Utilization Review: 5 Reasons Hospitals Lose Revenue

Lisa Bragg and Amanda Koroly, HFMA

U.S. hospitals are losing millions of dollars each year because of denials by health plans and government payers for acute care. But rather than continuing to take write-offs or forced reductions based on authorization issues, technicalities, or shifting care designations, hospitals can take proactive measures to ferret out what’s going wrong and prevent future losses. In most cases, an assessment and evaluation of the utilization review (UR) process will uncover numerous opportunities to improve organizational oversight, systematize processes, improve training, and create a feedback loop to ensure the right steps are taken at the right time to secure appropriate payment for the hospital and coverage for the patient.

For acute care hospitals, an assessment of their UR processes often uncover hundreds of thousands — or even millions — of dollars in lost revenue opportunity that could be realized by addressing medically appropriate patient status and adhering to the Centers for Medicare & Medicaid Services’s Two-Midnight Rule.

Although every hospital has unique challenges, major breakdowns in the UR process tend to fall into the following five areas:

  • Department organization and management
  • Understanding and adoption of regulatory guidelines
  • Clinical acumen and understanding of clinical criteria
  • Revenue cycle integration
  • Efficient and accurate processes

Department Organization and Management

In U.S. hospitals, UR tends to report up through various departments and is frequently shuffled around as part of reorganizational shifts.

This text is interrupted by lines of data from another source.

Lemma keys_visited_run max c : keys_visited c → keys_visited (run max c).
Proof.
  apply (run_rel_ind max (λ c c', keys_visited c → keys_visited c')); clear c.
  - done.
  - intros c _ _ _ n Hn. by apply elem_of_nil in Hn.
  - intros c c1 c' Hturn IH Hc. apply IH. by eapply keys_visited_turn.
Qed.

Lemma do_call_keys_visited call c c' :
  do_call call c = Returned c' → keys_visited c → keys_visited c'.
Proof.
  destruct call as [s b|max]; simpl.
  - destruct (addSeed_cases s b c)
      as [(_ & _ & H) | [(_ & _ & H) | [(_ & _ & _ & H) | (_ & _ & H)]]];
      rewrite H; try discriminate.
    + by intros [= <-].
    + intros [= <-] Hc.
      by apply (keys_visited_push (mkClusterNode s _ false)).
  - intros [= <-]. apply keys_visited_run.
Qed.

(** A call that returns keeps the overlapper and the minimum overlap and
    only adds to the visited set. *)
Lemma do_call_frame call c c' :
  do_call call c = Returned c' →
  m_usedIndex c ⊆ m_usedIndex c'
  ∧ m_pOverlapper c' = m_pOverlapper c
  ∧ m_minOverlap c' = m_minOverlap c.
Proof.
  destruct call as [s b|max]; simpl.
  - destruct (addSeed_cases s b c)
      as [(_ & _ & H) | [(_ & _ & H) | [(_ & _ & _ & H) | (_ & _ & H)]]];
      rewrite H; try discriminate.
    + by intros [= <-].
    + intros [= <-]. simpl. split; [set_solver | done].
  - intros [= <-]. destruct (run_pushes max c) as [new Hp].
    rewrite (pu_used _ _ _ Hp), (pu_overlapper _ _ _ Hp),
      (pu_minOverlap _ _ _ Hp).
    split; [set_solver | done].
Qed.

(** X6: after any sequence of [addSeed] and [run] calls on a new builder,
    every node waiting in the queue and every node of the accumulated
    output has its key in the visited set. *)
Theorem queued_keys_visited O mo calls c :
  do_calls calls (ReadCluster_new O mo) = Returned c →
  ∀ n, n ∈ m_queue c ++ m_outCluster c → key n ∈ m_usedIndex c.
Proof.
  assert (∀ c0, keys_visited c0 → do_calls calls c0 = Returned c →
                keys_visited c) as Hgen.
  { induction calls as [|call calls IH]; intros c0 H0; simpl.
    - by intros [= <-].
    - destruct (do_call call c0) as [c1|status] eqn:Hcall; [|discriminate].
      apply IH. by eapply do_call_keys_visited. }
  intros Hcalls. apply (Hgen (ReadCluster_new O mo)); [|done].
  intros n Hn. by apply elem_of_nil in Hn.
Qed.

Increasingly, this task lands in revenue cycle management. Wherever it sits, UR tends to be treated as a departmental function rather than as a critical discipline that requires nuanced understanding, robust processes, and surveillance mechanisms. Healthcare organizations need to commit to UR to be sure that what needs to be done is getting done, within the time frame necessary to meet regulatory and insurer requirements.

Compounding the issue oftentimes the person in charge of UR has either clinical or financial acumen but rarely both. That means only half the UR equation is understood, and the nuances of providing quality patient care and managing revenue while meeting insurer requirements are lost.

To address these issues and ensure sustainability and effectiveness, UR must be a discrete discipline managed by a hybrid leader who has the time, expertise, and resources to put actionable processes, monitors, and controls in place.

A UR program must have personnel and processes in place to ensure compliance. At the core, a hospital’s UR program is meant to optimize the quality and cost efficiency of healthcare services, while helping insured patients understand the benefits and limitations of their healthcare coverage.

Hospitals must ensure that both medical necessity and insurer compliance points are met when submitting a claim. Any missteps — from missing a deadline, to failing to get authorization prior to rendering services, to a host of other technicalities — can lead to reduced or denied payment and impact the payment the hospital receives.

An assessment of the UR department will help determine where gaps exist and make way for interventions such as UR training modules and recurring update touch points for clinical staff.